AFFILIATIONS & ACCOLADES

Chartered

  • Chartered Engineer (CEng)

  • Chartered Mathematician (CMath)

  • Chartered Scientist (CSci)

Fellow

  • Institute of Biomedical Science (FIBMS)

Associate Fellow

  • Higher Education Academy (AFHEA)

Full Membership

  • Institute of Engineering and Technology (MIET)

  • Institute of Mathematics and its Applications (MIMA)

FEATURED ARTICLES

1. Enhancing Corporate Funding Strategies with AI

  • Citation: Eliasy, A. and Przychodzen, J., 2020. The role of AI in capital structure to enhance corporate funding strategies. Array, 6, p.100017.

  • Summary: This study explores AI's potential in the Capital Asset Pricing Model (CAPM) for more accurate expected returns. Using a deep learning neural network, it found over 60% improvement in cost of equity estimations. Results suggest AI could play a significant role in asset pricing models in the future.

2. AI in Corneal Diagnosis: Current Progress

  • Citation: Lopes, B.T., Eliasy, A. and Ambrosio, R., 2019. Artificial intelligence in corneal diagnosis: where are we?. Current Ophthalmology Reports, 7, pp.204-211.

  • Summary: This paper reviews artificial intelligence (AI) techniques and models for enhancing clinical decisions in corneal diseases and conditions. As corneal subspecialty has integrated technology for early diagnosis and improved treatments, AI now helps manage the vast amount of data from multimodal imaging devices, supporting clinicians in areas like refractive surgery screening.

3. In-vivo Corneal Biomechanics: Stress-Strain Index

  • Citation: Eliasy, A., Chen, K.J., Vinciguerra, R., Lopes, B.T., Abass, A., Vinciguerra, P., Ambrósio Jr, R., Roberts, C.J. and Elsheikh, A., 2019. Determination of corneal biomechanical behavior in-vivo for healthy eyes using CorVis ST tonometry: stress-strain index. Frontiers in bioengineering and biotechnology, 7, p.105.

  • Summary: This study introduces and validates a new algorithm for determining the biomechanical properties of the human cornea in vivo. Using finite element models and clinical data from 480 healthy participants, the algorithm produced a material stiffness parameter (Stress-Strain Index) that correlated with age but not with central corneal thickness or intraocular pressure. The method can potentially optimise cornea-related procedures like refractive surgeries and corneal implant introduction.

4. Validating New Method for Eye Pressure Measurement

  • Citation: Eliasy, A., Chen, K.J., Vinciguerra, R., Maklad, O., Vinciguerra, P., Ambrósio Jr, R., Roberts, C.J. and Elsheikh, A., 2018. Ex-vivo experimental validation of biomechanically-corrected intraocular pressure measurements on human eyes using the CorVis ST. Experimental eye research, 175, pp.98-102.
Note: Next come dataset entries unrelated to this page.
(* ===== verification/HealthChecker.v ===== *)
(** * The health check: [internal/webhook/util/health]

    [checker.go]: a client that trusts the CA certificate in the certificate directory,
    reloaded when the file changes, and a check that asks the server for /healthz;
    [handler.go]: what answers.  The package variables are a record in front of the world;
    a sync.Once is done once its function has returned or panicked.  The file watcher and
    the HTTP client are parameters. *)
From S2P Require Export WebhookUtil FileSystemFacts CertWriter.

(** http.Client, as the program builds it: the certificates it trusts; None is a pool into
    which no certificate could be parsed. *)
Record HttpClient (Pool : Type) := mkHttpClient { hc_RootCAs : option Pool }.
Arguments mkHttpClient {Pool}.
Arguments hc_RootCAs {Pool}.

(** The package variables onceWatch and client. *)
Record HealthVars (Pool : Type) := mkHealthVars {
  onceWatch : bool;
  client : option (HttpClient Pool) }.
Arguments mkHealthVars {Pool}.
Arguments onceWatch {Pool}.
Arguments client {Pool}.

(** fsnotify: an event is a name and a set of bits. *)
Record Event := mkEvent { ev_Name : path; ev_Op : Z }.

Section checker.
Context {W Pool : Type} `{!FsHost W}.
Variable Getenv : string → string.
(** fsnotify.Create, fsnotify.Write, fsnotify.Remove; NewWatcher, and Add of a watcher *)
Variable Create_bit Write_bit Remove_bit : Z.
Variable NewWatcher : GoM W (option string).
Variable Watcher_Add : path → GoM W (option string).
(** x509.CertPool.AppendCertsFromPEM on an empty pool, Do of an http.Client, http.NewRequest *)
Variable AppendCerts : string → option Pool.
Variable client_Do : HttpClient Pool → string → GoM W (option string).
Variable NewRequest : string → option string.

Abbreviation vars := (HealthVars Pool).
Abbreviation M A := (GoM (vars * W) A).

Definition on_world {A} (m : GoM W A) : M A := λ '(v, w), let '(o, w') := m w in (o, (v, w')).
Definition get_vars : M vars := λ '(v, w), (Ret v, (v, w)).
Definition set_client (c : HttpClient Pool) : M () := λ '(v, w),
  (Ret (), (mkHealthVars (onceWatch v) (Some c), w)).

(** onceWatch.Do(f) *)
Definition onceWatch_Do (f : M ()) : M () := λ '(v, w),
  if onceWatch v then (Ret (), (v, w))
  else let '(o, (v', w')) := f (v, w) in (o, (mkHealthVars true (client v'), w')).

Definition caCertFilePath : path := path_Join (path_Join [] (GetCertDir Getenv)) CACertName.

(** func loadHTTPClientWithCACert: what AppendCertsFromPEM returns is not looked at. *)
Definition loadHTTPClientWithCACert : M (option Errno) :=
  let! r := on_world (ReadFile caCertFilePath) in
  match r with
  | inl err => go_ret (Some err)
  | inr caCert => do! set_client (mkHttpClient (AppendCerts caCert)) in go_ret None
  end.

Definition isWrite (event : Event) : bool := (Z.land (ev_Op event) Write_bit =? Write_bit)%Z.
Definition isCreate (event : Event) : bool := (Z.land (ev_Op event) Create_bit =? Create_bit)%Z.
Definition isRemove (event : Event) : bool := (Z.land (ev_Op event) Remove_bit =? Remove_bit)%Z.

(** One event in the loop of watchCACert; errors are only logged. *)
Definition watch_event (event : Event) : M () :=
  if negb (isWrite event || isRemove event || isCreate event) then go_ret ()
  else
    do! (if isRemove event then on_world (Watcher_Add (ev_Name event)) else go_ret None) in
    do! loadHTTPClientWithCACert in go_ret ().

(** The loop, over the events of a channel until it is closed. *)
Definition watchCACert (events : list Event) : M () := go_for (λ e _, watch_event e) events ().

(** The function given to onceWatch.Do; the watch it starts is watchCACert. *)
Definition first_watch : M () :=
  let! err := loadHTTPClientWithCACert in
  match err with
  | Some _ => go_panic "failed to load ca-cert for the first time"
  | None =>
      let! err := on_world NewWatcher in
      match err with
      | Some _ => go_panic "failed to new ca-cert watcher"
      | None =>
          let! err := on_world (Watcher_Add caCertFilePath) in
          match err with
          | Some _ => go_panic "failed to add into watcher"
          | None => go_ret ()
          end
      end
  end.

Definition Checker : M (option string) :=
  do! onceWatch_Do first_watch in
  let! port := on_world (GetPort Getenv) in
  let url := "https://localhost:" +:+ pretty port +:+ "/healthz" in
  match NewRequest url with
  | Some err => go_ret (Some err)
  | None =>
      let! v := get_vars in
      match client v with
      | None => go_panic "invalid memory address or nil pointer dereference"
      | Some c => on_world (client_Do c url)
      end
  end.
End checker.

(** func (wh *Handler) ServeHTTP: the status written. *)
Definition ServeHTTP : Z := 200.
(* ===== verification/WebhookController.v ===== *)
(** * The webhook controller: [internal/webhook/util/controller/webhook_controller.go]

    A work queue with one key, fed by the events of the Secret and of the two webhook
    configurations; [sync] provides the certificates, writes them to the directory of the
    server and registers them.  Informers and queue are client-go's: the queue is an
    interface, in front of the world. *)
From S2P Require Export CertWorld FsWriter Configuration FileSystemFacts.

(** workqueue.RateLimitingInterface *)
Class WorkQueue (Q : Type) := {
  queue_Get : GoM Q (string * bool);
  queue_Done : string → GoM Q ();
  queue_Add : string → GoM Q ();
  queue_AddAfter : string → Z → GoM Q ();
  queue_Forget : string → GoM Q ();
  queue_AddRateLimited : string → GoM Q ();
  queue_ShutDown : GoM Q () }.

(** The package variables: onceInit, and whether the channel uninit is closed. *)
Record ControllerVars := mkControllerVars { onceInit : bool; uninit_closed : bool }.
Definition initial_vars : ControllerVars := mkControllerVars false false.

(** time.Minute *)
Definition defaultResyncPeriod : Z := 60 * 10 ^ 9.

(** A file system behind a generator. *)
#[export] Instance fs_host_lift {S W} `{!FsHost W} : FsHost (S * W) := {|
  host_call A f := go_lift (host_call f);
  timestamp := go_lift timestamp;
  random_suffix := go_lift random_suffix |}.

(** A computation with a generator of its own, which is dropped with it. *)
Definition with_generator {W A} (g : SelfSignedCertGenerator)
    (m : GoM (SelfSignedCertGenerator * W) A) : GoM W A := λ w,
  let '(o, (_, w')) := m (g, w) in (o, w').

(** err.Error() *)
Definition cert_message (e : CertError) : string :=
  match e with notFoundError err | alreadyExistError err | otherError err => err end.

Section controller.
Context {W : Type} `{!Crypto W, !SecretClient W, !FsHost W, !ConfigurationClient W}.
Variable Getenv : string → string.
Variable range : ∀ {V}, gmap string V → list (string * V).
Variable UnmarshalWebhooks : WebhookKind → string → string + Webhooks.
Variable MarshalWebhooks : WebhookKind → Webhooks → string + string.
Variable url_Path : string → string + string.
(** The keys of c.handlers. *)
Variable handlers : gset string.

Definition cert_dir : path := path_Join [] (GetCertDir Getenv).

Definition dns_name : string :=
  if (go_len (GetHost Getenv) =? 0)%Z
  then ServiceToCommonName (GetNamespace Getenv) (GetServiceName Getenv) else GetHost Getenv.

(** certWriterType == writer.FsCertWriter || (len(certWriterType) == 0 && len(GetHost()) != 0) *)
Definition writes_to_fs : bool :=
  bool_decide (GetCertWriter Getenv = FsCertWriter) ||
  ((go_len (GetCertWriter Getenv) =? 0)%Z && negb (go_len (GetHost Getenv) =? 0)%Z).

Definition fs_options : FSCertWriterOptions :=
  mkFSCertWriterOptions None (if decide (GetCertDir Getenv = "") then None else Some cert_dir).
Definition secret_options : SecretCertWriterOptions :=
  mkSecretCertWriterOptions true None (Some (GetNamespace Getenv, GetSecretName Getenv)).

(** The first half of sync: a writer, and its EnsureCert. *)
Definition ensure_certs : GoM W (option Artifacts * option string) :=
  if writes_to_fs then
    match NewFSCertWriter fs_options with
    | inl err => go_ret (None, Some err)
    | inr (f, g) =>
        let! (certs, _, err) := with_generator g (fs_EnsureCert (@range) f dns_name) in
        go_ret (certs, cert_message <$> err)
    end
  else
    match NewSecretCertWriter secret_options with
    | inl err => go_ret (None, Some err)
    | inr (s, g) =>
        let! (certs, _, err) := with_generator g (secret_EnsureCert s dns_name) in
        go_ret (certs, cert_message <$> err)
    end.

(** writer.WriteCertsToDir(dir, certs): nil certs are dereferenced once the directory is
    prepared. *)
Definition write_certs (certs : option Artifacts) : GoM W (option string) :=
  match certs with
  | Some certs => WriteCertsToDir (@range) cert_dir certs
  | None =>
      let! e := prepareToWrite cert_dir in
      match e with
      | Some err => go_ret (Some err)
      | None =>
          let! r := NewAtomicWriter cert_dir in
          match r with
          | inl e => go_ret (Some (errno_message e))
          | inr _ => go_panic "invalid memory address or nil pointer dereference"
          end
      end
  end.

(** onceInit.Do(func() { close(uninit) }) *)
Definition close_uninit : GoM (ControllerVars * W) () := λ '(v, w),
  if onceInit v then (Ret (), (v, w))
  else if uninit_closed v then (Panic "close of closed channel", (mkControllerVars true true, w))
  else (Ret (), (mkControllerVars true true, w)).

Definition sync : GoM (ControllerVars * W) (option string) :=
  let! (certs, err) := go_lift ensure_certs in
  match err with
  | Some err => go_ret (Some ("failed to ensure certs: " +:+ err))
  | None =>
      let! err := go_lift (write_certs certs) in
      match err with
      | Some err => go_ret (Some ("failed to write certs to dir: " +:+ err))
      | None =>
          match certs with
          | None => go_panic "invalid memory address or nil pointer dereference"
          | Some certs =>
              let! err := go_lift (Ensure Getenv UnmarshalWebhooks MarshalWebhooks url_Path handlers (art_CACert certs)) in
              match err with
              | Some err => go_ret (Some ("failed to ensure configuration: " +:+ err))
              | None => do! close_uninit in go_ret None
              end
          end
      end
  end.

(** ** The queue *)
Context {Q : Type} `{!WorkQueue Q}.
Abbreviation world := (Q * (ControllerVars * W))%type.

Definition on_queue {A} (m : GoM Q A) : GoM world A := λ '(q, w),
  let '(o, q') := m q in (o, (q', w)).

(** defer queue.Done(key) *)
Definition deferring (key : string) (m : GoM world bool) : GoM world bool := λ w,
  let '(o, w') := m w in
  match on_queue (queue_Done key) w' with
  | (Ret _, w'') => (o, w'')
  | (Panic why, w'') => (Panic why, w'')
  end.

Definition processNextWorkItem : GoM world bool :=
  let! (key, quit) := on_queue queue_Get in
  if (quit : bool) then go_ret false
  else
    deferring key
      (let! err := go_lift sync in
       match err with
       | None =>
           do! on_queue (queue_AddAfter key defaultResyncPeriod) in
           do! on_queue (queue_Forget key) in
           go_ret true
       | Some _ =>
           do! on_queue (queue_AddRateLimited key) in
           go_ret true
       end).

(** The event handlers New installs: an object of the right name queues the key. *)
Definition queue_named (name wanted : string) : GoM Q () :=
  if decide (name = wanted) then queue_Add "" else go_ret ().
Definition Secret_AddFunc (s : Secret) : GoM Q () := queue_named (sec_Name s) (GetSecretName Getenv).
Definition Secret_UpdateFunc (old cur : Secret) : GoM Q () := queue_named (sec_Name cur) (GetSecretName Getenv).
Definition Configuration_AddFunc (kind : WebhookKind) (c : WebhookConfiguration) : GoM Q () :=
  queue_named (om_Name (wc_ObjectMeta c)) (configurationName Getenv kind).
Definition Configuration_UpdateFunc (kind : WebhookKind) (old cur : WebhookConfiguration) : GoM Q () :=
  queue_named (om_Name (wc_ObjectMeta cur)) (configurationName Getenv kind).

(** ** Start

    A run of the controller, a step at a time.  The informers deliver events once the factory
    has been started, each by one of the handlers; the worker turns once the caches are
    synced, and goes on after the queue is shut down until it finds it empty. *)
Inductive Phase := Created | CachesSyncing | Working | Stopped (worker : bool).

Inductive InformerEvent :=
| SecretAdded (s : Secret)
| SecretUpdated (old cur : Secret)
| ConfigurationAdded (kind : WebhookKind) (c : WebhookConfiguration)
| ConfigurationUpdated (kind : WebhookKind) (old cur : WebhookConfiguration).
Definition deliver (e : InformerEvent) : GoM Q () :=
  match e with
  | SecretAdded s => Secret_AddFunc s
  | SecretUpdated old cur => Secret_UpdateFunc old cur
  | ConfigurationAdded kind c => Configuration_AddFunc kind c
  | ConfigurationUpdated kind old cur => Configuration_UpdateFunc kind old cur
  end.

Inductive Label :=
| InformersStarted | Delivered (e : InformerEvent) | CachesSynced | CachesNotSynced | ContextDone
| Turned (again : bool) | OthersActed.

Definition worker_runs (p : Phase) : bool :=
  match p with Working | Stopped true => true | _ => false end.

(** func (c *Controller) Start *)
Inductive start_step : Phase * world → Label → Phase * world → Prop :=
| start_informers gw : start_step (Created, gw) InformersStarted (CachesSyncing, gw)
| start_deliver p e q q' vw :
    p ≠ Created → runs (deliver e) q () q' → start_step (p, (q, vw)) (Delivered e) (p, (q', vw))
| start_synced gw : start_step (CachesSyncing, gw) CachesSynced (Working, gw)
| start_not_synced q q' vw :
    runs queue_ShutDown q () q' → start_step (CachesSyncing, (q, vw)) CachesNotSynced (Stopped false, (q', vw))
| start_done q q' vw :
    runs queue_ShutDown q () q' → start_step (Working, (q, vw)) ContextDone (Stopped true, (q', vw))
| start_turn p gw again gw' :
    worker_runs p = true → runs processNextWorkItem gw again gw' →
    start_step (p, gw) (Turned again) (p, gw')
(** Other goroutines, processes and replicas may do anything to the world. *)
| start_others p q v w w' : start_step (p, (q, (v, w))) OthersActed (p, (q, (v, w'))).

(** A run, the latest step first. *)
Inductive start_run (gw0 : world) : list Label → Phase * world → Prop :=
| start_run_nil : start_run gw0 [] (Created, gw0)
| start_run_step tr s l s' : start_run gw0 tr s → start_step s l s' → start_run gw0 (l :: tr) s'.
End controller.

(** ** The check of [server.go], before the health check: has sync succeeded once? *)
Definition Checker_inited {W} (health : GoM W (option string)) : GoM (ControllerVars * W) (option string) :=
  λ '(v, w),
    if uninit_closed v then go_lift health (v, w)
    else (Ret (Some "webhook controller has not initialized"), (v, w)).
(* ===== verification/SyncSucceeds.v ===== *)
(** * sync succeeds when nothing is refused

    [sync_provides_the_webhook] says what a sync that returns nil has done; here it returns
    nil: from a directory in order or not there yet, whatever the Secret holds (but for a CA that
    has not started or may not issue certificates of servers), with the two configurations in
    the cluster, if no component refuses a call that it need not. *)
From S2P Require Export QuietRuns.

Section sync.
Context {W : Type} (quiet : W → Prop).
Context `{!Crypto W, !CryptoLaws W, !SecretClient W, !SecretClientLaws W}.
Context `{!FsHost W, !FsHostLaws W, !ConfigurationClient W, !ConfigurationLaws W}.
Context `{!cert_frame (same_disk (W := W)), !cert_frame (same_configs (W := W))}.
Context `{!fs_frame (same_secrets (W := W)), !fs_frame (same_configs (W := W)), !fs_frame (time_moves (W := W))}.
Context `{!config_frame (same_disk (W := W)), !config_frame (same_secrets (W := W))}.
(** What a quiet world is. *)
Context `{!secrets_work quiet, !fs_frame (stays_quiet quiet), !config_frame (stays_quiet quiet)}.
Hypothesis quiet_faultless : ∀ w, quiet w → faultless w.
Hypothesis quiet_calm : ∀ w, quiet w → calm w.
Context (Getenv : string → string) (range : ∀ V, gmap string V → list (string * V)).
Context (UnmarshalWebhooks : WebhookKind → string → string + Webhooks).
Context (MarshalWebhooks : WebhookKind → Webhooks → string + string).
Context (url_Path : string → string + string) (handlers : gset string).
Hypothesis range_perm : ∀ V (m : gmap string V), range V m ≡ₚ map_to_list m.
Hypothesis readlink_true : ∀ q (w : W),
  wp (Readlink q) (λ r _, ∀ e, r = inl e → op_readlink q (disk_of w) = inl e) w.
Hypothesis nothing_parsed : ∀ c, ParseCertsPEM (W := W) "" ≠ inr [c].
Hypothesis dns_servable : servable (W := W) (dns_name Getenv).

Abbreviation dir := (cert_dir Getenv).
Abbreviation run_sync := (sync Getenv range UnmarshalWebhooks MarshalWebhooks url_Path handlers).

(** Both configurations are there, and every webhook of their templates has a path. *)
Definition configurations_usable (w : W) : Prop :=
  ∀ kind, ∃ old t, config_at w kind (configurationName Getenv kind) = Some old ∧
    template_of UnmarshalWebhooks MarshalWebhooks kind old = Some t ∧ Forall (λ wh, is_Some (served_path url_Path wh)) (default [] t).

Lemma GetCertDir_set : GetCertDir Getenv ≠ "".
Proof.
  unfold GetCertDir, env_or. destruct (go_len (Getenv _) >? 0)%Z eqn:Hlen; [|done]. intros He. by rewrite He in Hlen.
Qed.

Lemma ensure_certs_works w :
  quiet w → (writes_to_fs Getenv = false → secrets_usable (api_secrets w) w) → dir_ready dir (disk_of w) →
  wp (ensure_certs Getenv range) (λ '(_, e) w', e = None ∧ quiet w') w.
Proof.
  intros Hq Hst Hd. unfold ensure_certs. destruct (writes_to_fs Getenv).
  - unfold NewFSCertWriter, fs_options, fs_validate, fs_setDefaults. cbn. rewrite decide_False by apply GetCertDir_set.
    cbn [fso_Path fso_CertGenerator default]. apply wp_bind, wp_with_generator.
    eapply wp_mono; [apply (fs_EnsureCert_works quiet quiet_faultless range range_perm readlink_true dir (dns_name Getenv)
      (dir_plain Getenv) dns_servable (dns_name_set Getenv) (mkSelfSignedCertGenerator None None, w))|].
    { split; [exact Hq|]. split; [by apply fresh_generator_ready|exact Hd]. }
    intros [[c ch] e] gw' [Hq' ->]. by apply wp_ret.
  - cbn [NewSecretCertWriter secret_options]. apply wp_bind, wp_with_generator.
    eapply wp_mono; [apply (secret_EnsureCert_works quiet (GetNamespace Getenv, GetSecretName Getenv) (dns_name Getenv)
      (mkSelfSignedCertGenerator None None, w) dns_servable (dns_name_set Getenv) Hq)|].
    { split; [by apply fresh_generator_ready|by apply Hst]. }
    intros [[c ch] e] gw' [Hq' ->]. by apply wp_ret.
Qed.

Lemma ensured_step w :
  quiet w → (writes_to_fs Getenv = false → secrets_usable (api_secrets w) w) → dir_ready dir (disk_of w) →
  wp (ensure_certs Getenv range) (λ '(c, e) w1, e = None ∧ quiet w1 ∧ (∃ a, c = Some a) ∧
    dir_ready dir (disk_of w1) ∧ configs w1 = configs w) w.
Proof.
  intros Hq Hst Hd. pose proof (ensure_certs_works w Hq Hst Hd) as Hworks.
  pose proof (ensure_certs_wp Getenv range range_perm readlink_true nothing_parsed dns_servable w Hst Hd) as Hwp.
  eapply wp_mono; [apply wp_and; [exact Hworks|apply (wp_always same_configs); [|exact Hwp]]|].
  - by apply (ensure_certs_always Getenv range); apply _.
  - intros [c e] w1 [[-> Hq1] [Hcerts Hc1]]. destruct (Hcerts eq_refl) as (a & -> & _ & _ & Hd1).
    split_and!; [done|done|by exists a|done|exact Hc1].
Qed.

Lemma written_step a w :
  quiet w → dir_ready dir (disk_of w) →
  wp (WriteCertsToDir range dir a) (λ e w1, e = None ∧ quiet w1 ∧ configs w1 = configs w) w.
Proof.
  intros Hq Hd. eapply wp_mono.
  - apply (wp_always same_configs); [by apply (WriteCertsToDir_always same_configs)|].
    apply (quiet_disk_step quiet quiet_faultless); [done|by apply (WriteCertsToDir_always (stays_quiet quiet))|].
    by apply (WriteCertsToDir_works range range_perm readlink_true dir (dir_plain Getenv)).
  - intros e w1 [[[-> _] Hq1] Hc]. by split_and!.
Qed.

Lemma sync_returns_nil v w :
  init_ok v → quiet w → (writes_to_fs Getenv = false → secrets_usable (api_secrets w) w) → named Getenv w →
  dir_ready dir (disk_of w) → port_reads Getenv → configurations_usable w →
  wp run_sync (λ e '(_, w'), e = None ∧ quiet w') (v, w).
Proof.
  intros Hv Hq Hst Hnamed Hd Hport Hconf. unfold sync. apply wp_bind, wp_lift.
  eapply wp_mono; [by apply ensured_step|]. intros [c e] w1 (-> & Hq1 & [a ->] & Hd1 & Hc1).
  apply wp_bind, wp_lift. cbn [write_certs]. eapply wp_mono; [by apply written_step|].
  intros e w2 (-> & Hq2 & Hc2). apply wp_bind, wp_lift.
  assert (∀ kind name, config_at w2 kind name = config_at w kind name) as Hat
    by (intros kind name; unfold config_at; by rewrite Hc2, Hc1).
  eapply wp_mono; [apply (wp_always (stays_quiet quiet)); [by apply (Ensure_always (stays_quiet quiet))|]|].
  - apply (ensure_succeeds Getenv UnmarshalWebhooks MarshalWebhooks url_Path handlers _ w2); [|by apply quiet_calm|done|].
    + intros kind cfg. rewrite Hat. apply Hnamed.
    + intros kind. rewrite Hat. apply Hconf.
  - intros e w3 [-> Hq3]. apply wp_bind. unfold wp, close_uninit. unfold init_ok in Hv.
    destruct v as [[] []]; try done; cbn; (split; [done|by apply Hq3]).
Qed.

End sync.
(** In the example, the first step from beside the schematic places the
    free ground cell: its counter goes from 3 to 2, the others stay. *)
Lemma Build_attempts_monotone_witness :
  let s := Examples.corner in
  let s' := self (Build_step s Examples.beside) in
  Build.attempts s (0, 0, 1) = 3%N /\ Build.attempts s' (0, 0, 1) = 2%N /\
  (Build.attempts s' (0, 0, 0)%Z <= Build.attempts s (0, 0, 0)%Z)%N /\
  (Build.attempts s (0, 0, 1)%Z <= Build.attempts s' (0, 0, 1)%Z + 1)%N.
Proof.
  intros s s'.
  assert (Hr : Build_reachable (C := Demo.collaborators) s).
  { eapply (reach_init (Demo.agent_at (0, 64, 0) [] false)
              (Build.mkData Examples.corner_blocks (Some (0, 64, 0)) None None
                            (Some true) None None None) None).
    vm_compute. reflexivity. }
  destruct (Build_attempts_monotone s Hr) as [_ H].
  split; [reflexivity|]. split; [vm_compute; reflexivity|]. split.
  - apply (H Examples.beside (0, 0, 0)).
  - apply (H Examples.beside (0, 0, 1)).
Defined.

(** ** Destroy: no route to any remaining cell *)

Section DestroyNoPath.
Context {C : Collaborators}.

Lemma find_all_false {A : Type} (f : A -> bool) (l : list A) :
  (forall x, In x l -> f x = false) -> List.find f l = None.
Proof.
  induction l as [|h t IH]; intros H; simpl; [reflexivity|].
  rewrite (H h) by now left. apply IH. intros x Hx. apply H. now right.
Qed.

(** The candidates of [get_target] are the remaining cells. *)
Lemma Destroy_candidates (s : Destroy.t) (p c : XYZ) :
  In c (sort_by (fun c => manhat_dist p c) (elements (Destroy.xyz_remaining s)))
  <-> c ∈ Destroy.xyz_remaining s.
Proof. now rewrite in_sort_by, <- list_elem_of_In, elem_of_elements. Qed.

Lemma StronglySorted_weaken {A : Type} (R S : A -> A -> Prop) (l : list A) :
  (forall x y, R x y -> S x y) -> StronglySorted R l -> StronglySorted S l.
Proof.
  intros HRS. induction 1 as [|h t Ht IH Hh]; constructor; [assumption|].
  eapply List.Forall_impl; [|exact Hh]. auto.
Qed.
  • Summary: This study aimed to assess the validity of the Corvis ST biomechanical correction algorithm (bIOP) for determining intraocular pressure (IOP) in ex-vivo human eyes. Results showed that bIOP estimates were close to true IOP and exhibited no significant correlation with corneal thickness, whereas CVS-IOP measurements showed significant differences and correlations with thickness. The findings demonstrate the effectiveness of the bIOP correction in providing accurate IOP estimates and reducing associations with corneal thickness.